How many lines of these entries include the string "intros"? State the number alone.

◇ ◇ ◇

(* ===== verification/GradeAgentFacts.v ===== *)
(** GradeAgentFacts: what the grade agent proposes, on what evidence, and what follows of it;
    what a close credits to the tools; the delay of model calls. *)
From S2P Require Import Prelude StateErr PyFloat FloatFacts PyVal PyMath PyRandom PyPow Config Params Policy Store StoreFacts Execution Broker Lifecycle Scorer Engine EngineFacts EngineInv EngineSafety Guardian Shadow Contender ContenderFacts Tools ToolsFacts Prompts Applier AdvisoryFacts ApplierFacts Delivery DeliveryFacts AgentGrade AgentGradeFacts GradeAgent.

(** * What has been published *)

Definition grade_messages (l : list (string * payload)) : list payload :=
  omap (fun e => if String.eqb (fst e) STREAM_AGENT_GRADES then Some (snd e) else None) l.

Definition letter_of (g : payload) : val := dget_or "grade" VNone g.
Definition low_letter (s : string) : bool := one_of s ["C"; "D"; "F"].
Definition low_grade (g : payload) : bool := match letter_of g with VStr s => low_letter s | _ => false end.

Fixpoint leading (l : list payload) : Z :=
  match l with [] => 0 | g :: rest => if low_grade g then 1 + leading rest else 0 end.

(** The number of grades C, D and F in a row, up to the latest. *)
Definition low_run (l : list (string * payload)) : Z := leading (rev (grade_messages l)).
Definition latest_grade (l : list (string * payload)) : option payload := head (rev (grade_messages l)).

Definition capital_types : list string := [SIGNAL_WEIGHT_REDUCTION; AGENT_SUSPENSION; AGENT_RETIREMENT].
Definition type_of (p : payload) : val := dget_or "proposal_type" VNone p.

(** The latest grade is the letter, on at least [n] fills. *)
Definition graded (letter : string) (n : Z) (l : list (string * payload)) : Prop :=
  exists g fills, latest_grade l = Some g /\ letter_of g = VStr letter /\ dget "fills_graded" g = Some (VInt fills) /\ n <= fills.

Definition justified (st : GradeSettings) (before : list (string * payload)) (p : payload) : Prop :=
  (type_of p = VStr SIGNAL_WEIGHT_REDUCTION -> graded "C" (GRADE_ACTION_MIN_FILLS st) before) /\
  (type_of p = VStr AGENT_SUSPENSION ->
     graded "D" (GRADE_ACTION_MIN_FILLS st) before /\ RETIRE_AFTER_N_GRADES st <= low_run before) /\
  (type_of p = VStr AGENT_RETIREMENT ->
     graded "F" (GRADE_ACTION_MIN_FILLS st) before /\ exists c, dget_or "content" VNone p = VDict c).
Lemma runCommand_shape (h : handler) (cmd : Command) (ctx : Context) (t : Trace) :
  exists ev,
    runCommand LayerBeforeCommand LayerAfterCommand ObjectMapKeyHandler h cmd ctx t
    = (Ok tt, t ++ ev) /\
    in_order ev.
Proof.
  unfold runCommand.
  set (ctx' := set_objectMap (Some {[ ObjectMapKeyHandler := ObjHandler ]}) ctx).
  destruct (loop_run cmd ctx' LayerBeforeCommand (middlewares h) t)
    as (b1 & ev1 & Hrun1 & _ & _ & Hexe1 & Hrep1 & Htidy1 & _).
  unfold bind at 1, executeMiddlewares. rewrite Hrun1.
  destruct b1; cbn [negb].
  2:{ exists ev1. split; [reflexivity|]. split; [exact Htidy1|].
      rewrite Hexe1. simpl. lia. }
  specialize (Hrep1 eq_refl).
  unfold bind at 1. unfold emit at 1, modify.
  destruct (Exec cmd ctx') as [err|].
  { exists (ev1 ++ [EvExec cmd ctx'; EvOnError ctx' ErrTypCommandExec err]).
    split; [unfold emit, modify; rewrite <- !app_assoc; reflexivity|].
    apply in_order_app; [assumption | assumption |].
    split; [|simpl; lia].
    right. exists [EvExec cmd ctx'], ctx', ErrTypCommandExec, err. split; reflexivity. }
  destruct (loop_run cmd ctx' LayerAfterCommand (middlewares h)
              ((t ++ ev1) ++ [EvExec cmd ctx']))
    as (b2 & ev2 & Hrun2 & _ & _ & Hexe2 & Hrep2 & Htidy2 & _).
  unfold bind at 1. rewrite Hrun2.
  assert (Hmid : forall tl : Trace,
             reports tl = [] \/
             (exists c typ err, tl = [EvOnError c typ err]) \/
             (exists a b c typ err,
                 tl = [EvChannelMessageDelete a b; EvOnError c typ err]) ->
             executions tl = [] ->
             reports ev2 = [] ->
             in_order (ev1 ++ [EvExec cmd ctx'] ++ ev2 ++ tl)).
  { intros tl Htl Hxtl Hr2.
    apply in_order_app; [assumption | assumption |].
    split.
    - apply (tidy_app [EvExec cmd ctx']); [reflexivity|].
      apply tidy_app; [exact Hr2|].
      destruct Htl as [Hq | [(c & typ & err & ->) | (a & b & c & typ & err & ->)]].
      + left. exact Hq.
      + right. exists [], c, typ, err. split; reflexivity.
      + right. exists [EvChannelMessageDelete a b], c, typ, err. split; reflexivity.
    - rewrite !executions_app, Hexe2, Hxtl. simpl. lia. }
  destruct b2; cbn [negb].
  2:{ exists (ev1 ++ [EvExec cmd ctx'] ++ ev2).
      split; [unfold ret; rewrite <- !app_assoc; reflexivity|].
      apply in_order_app; [assumption | assumption |].
      split.
      - apply (tidy_app [EvExec cmd ctx']); [reflexivity | exact Htidy2].
      - rewrite executions_app, Hexe2. simpl. lia. }
  specialize (Hrep2 eq_refl).
  destruct (DeleteMessageAfter (config h)).
  - unfold bind, emit, modify.
    destruct (ChannelMessageDelete (session ctx') (ChannelID (message ctx'))
                (ID (message ctx'))) as [err|].
    + eexists (ev1 ++ [EvExec cmd ctx'] ++ ev2 ++ [_; _]).
      split; [rewrite <- !app_assoc; reflexivity|].
      apply Hmid; [right; right; eauto 10 | reflexivity | exact Hrep2].
    + eexists (ev1 ++ [EvExec cmd ctx'] ++ ev2 ++ [_]).
      split; [unfold ret; rewrite <- !app_assoc; reflexivity|].
      apply Hmid; [left; reflexivity | reflexivity | exact Hrep2].
  - exists (ev1 ++ [EvExec cmd ctx'] ++ ev2 ++ []).
    split; [unfold ret; rewrite app_nil_r, <- !app_assoc; reflexivity|].
    apply Hmid; [left; reflexivity | reflexivity | exact Hrep2].
Qed.
(** X15.  Deduplicating against two masters one after the other gives
    the same table in either order. *)
Theorem dedupe_order_irrelevant (master_a master_b input_df a b : DataFrame) :
  rectangular input_df ->
  dedupe_csv master_a input_df = Ok (Some a) ->
  dedupe_csv master_b input_df = Ok (Some b) ->
  exists ab, dedupe_csv master_b a = Ok (Some ab)
             /\ dedupe_csv master_a b = Ok (Some ab).
Proof.
  intros Hrect Ha Hb.
  destruct (dedupe_csv_filter _ _ _ Hrect Ha)
    as [i [col_a [urls_a [Hi [Hma [Hua ->]]]]]].
  destruct (dedupe_csv_filter _ _ _ Hrect Hb)
    as [i' [col_b [urls_b [Hi' [Hmb [Hub ->]]]]]].
  assert (i' = i) by congruence. subst i'.
  set (trimmed := map (fun row => <[i := PStr (key_of i row)]> row)
                      (rows input_df)).
  assert (Hn : Forall (fun row : list pyval =>
                         exists p, row !! i = Some (PStr p) /\ strip p = p)
                      trimmed).
  { unfold trimmed. apply List.Forall_forall. intros row' Hin.
    apply in_map_iff in Hin. destruct Hin as [row [<- Hrow]].
    assert (Hlt : (i < length row)%nat).
    { unfold rectangular in Hrect. rewrite List.Forall_forall in Hrect.
      rewrite (Hrect row Hrow). apply (index_of_lt _ _ _ Hi). }
    exists (key_of i row). split; [apply (key_of_written i row Hlt)|].
    apply trimmed_key_trimmed. }
  assert (Hsub : forall f : list pyval -> bool,
             Forall (fun row : list pyval =>
                       exists p, row !! i = Some (PStr p) /\ strip p = p)
                    (List.filter f trimmed)).
  { intros f. apply List.Forall_forall. intros row Hin.
    apply filter_In in Hin. destruct Hin as [Hin _].
    rewrite List.Forall_forall in Hn. exact (Hn row Hin). }
  eexists. split.
  - apply (dedupe_csv_trimmed master_b _ _ i col_b urls_b Hi Hmb Hub).
    apply Hsub.
  - rewrite (dedupe_csv_trimmed master_a _ _ i col_a urls_a Hi Hma Hua
               (Hsub _)).
    rewrite filter_swap. reflexivity.
Qed.

Lemma dedupe_order_irrelevant_witness :
  exists ab, dedupe_csv second_master sample_unique = Ok (Some ab)
             /\ dedupe_csv sample_master second_unique = Ok (Some ab).
Proof.
  apply (dedupe_order_irrelevant sample_master second_master sample_input
           sample_unique second_unique).
  - repeat constructor.
  - vm_compute. reflexivity.
  - vm_compute. reflexivity.
Defined.

(* ===================================================================== *)
(** * Properties of paths *)
(* ===================================================================== *)

Section PathFacts.











Lemma take_no_slash n (s : pystr) :
  Forall (fun a => is_slash a = false) s ->
  Forall (fun a => is_slash a = false) (take n s).
Proof. apply Forall_take. Qed.


End PathFacts.

Section DirFacts.








End DirFacts.

(* ===================================================================== *)
(** * Properties of the file handling and of the [main] functions *)
(* ===================================================================== *)

Section FileFacts.





End FileFacts.



Section PromptFacts.

Lemma with_csv_suffix (name : pystr) :
  endswith (with_csv name) (str ".csv") = true.
Proof.
  unfold with_csv. destruct (endswith name (str ".csv")) eqn:E; [exact E|].
  unfold endswith. apply bool_decide_eq_true. exists name. reflexivity.
Qed.

Lemma endswith_join (d name suffix : pystr) :
  endswith name suffix = true -> endswith (join d name) suffix = true.
Proof.
  intros H. unfold join.
  destruct (startswith name [slash]); [exact H|].
  destruct d as [|c d]; [exact H|].
  destruct (endswith (c :: d) [slash]);
    unfold endswith in *; rewrite bool_decide_eq_true in *.
  - apply suffix_app_r. exact H.
  - apply suffix_app_r. apply suffix_cons_r. exact H.
Qed.

(** The path the loop gives exists and ends with .csv. *)
Lemma ask_file_exists (disk : Disk) (folder : pystr) (inputs : list pystr)
    input_file rest :
  ask_file disk folder inputs = Some (input_file, rest) ->
  path_exists disk input_file = true
  /\ endswith input_file (str ".csv") = true.
Proof.
  induction inputs as [|name inputs IH]; simpl; [discriminate|].
  destruct (path_exists disk (join folder (with_csv name))) eqn:E.
  - intros [= <- _]. split; [exact E|].
    apply endswith_join. apply with_csv_suffix.
  - exact IH.
Qed.

Lemma ask_files_exist (disk : Disk) (folder : pystr) (n : nat)
    (inputs : list pystr) files rest :
  ask_files disk folder n inputs = Some (files, rest) ->
  length files = n
  /\ Forall (fun f => path_exists disk f = true
                      /\ endswith f (str ".csv") = true) files.
Proof.
  revert inputs files rest. induction n as [|n IH]; simpl;
    intros inputs files rest.
  - intros [= <- _]. split; [reflexivity | constructor].
  - destruct (ask_file disk folder inputs) as [[f inputs1]|] eqn:E1; simpl;
      [|discriminate].
    destruct (ask_files disk folder n inputs1) as [[fs inputs2]|] eqn:E2;
      simpl; [|discriminate].
    intros [= <- _]. destruct (IH _ _ _ E2) as [Hl Hf].
    split; [simpl; rewrite Hl; reflexivity|].
    constructor; [exact (ask_file_exists _ _ _ _ _ E1) | exact Hf].
Qed.

Lemma ask_count_positive (int_of_str : pystr -> option Z)
    (inputs : list pystr) n rest :
  ask_count int_of_str inputs = Some (n, rest) -> (0 < n)%Z.
Proof.
  induction inputs as [|line inputs IH]; simpl; [discriminate|].
  destruct (int_of_str line) as [k|]; [|exact IH].
  destruct (0 <? k)%Z eqn:E; [|exact IH].
  intros [= <- _]. apply Z.ltb_lt. exact E.
Qed.

End PromptFacts.



(** X18.  The loop that asks for a file gives the path of the first
    name typed whose file exists, with .csv added where the name does not
    end with it: the path exists and ends with .csv, and every name typed
    before it named no existing file. *)
Theorem ask_file_first_existing (disk : Disk) (folder : pystr)
    (inputs : list pystr) input_file rest :
  ask_file disk folder inputs = Some (input_file, rest) ->
  exists tried name,
    inputs = tried ++ name :: rest
    /\ input_file = join folder (with_csv name)
    /\ path_exists disk input_file = true
    /\ endswith input_file (str ".csv") = true
    /\ Forall (fun n => path_exists disk (join folder (with_csv n)) = false)
              tried.
Proof.
  induction inputs as [|name inputs IH]; simpl; [discriminate|].
  destruct (path_exists disk (join folder (with_csv name))) eqn:E.
  - intros [= <- <-]. exists [], name.
    split; [reflexivity|]. split; [reflexivity|]. split; [exact E|].
    split; [|constructor]. apply endswith_join. apply with_csv_suffix.
  - intros H. destruct (IH H) as [tried [n [-> [Hf [He [Hs Ht]]]]]].
    exists (name :: tried), n. split; [reflexivity|].
    split; [exact Hf|]. split; [exact He|]. split; [exact Hs|].
    constructor; assumption.
Qed.

Lemma ask_file_first_existing_witness :
  exists tried name,
    [str "lead"; str "leads"; str "new.csv"]
    = tried ++ name :: [str "new.csv"]
    /\ str "/home/u/Downloads/leads.csv"
       = join sample_folder (with_csv name)
    /\ path_exists sample_disk (str "/home/u/Downloads/leads.csv") = true
    /\ endswith (str "/home/u/Downloads/leads.csv") (str ".csv") = true
    /\ Forall (fun n => path_exists sample_disk
                          (join sample_folder (with_csv n)) = false)
              tried.
Proof.
  apply (ask_file_first_existing sample_disk sample_folder
           [str "lead"; str "leads"; str "new.csv"]).
  vm_compute. reflexivity.
Defined.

◇ ◇ ◇

WORKED SOLUTION :: 12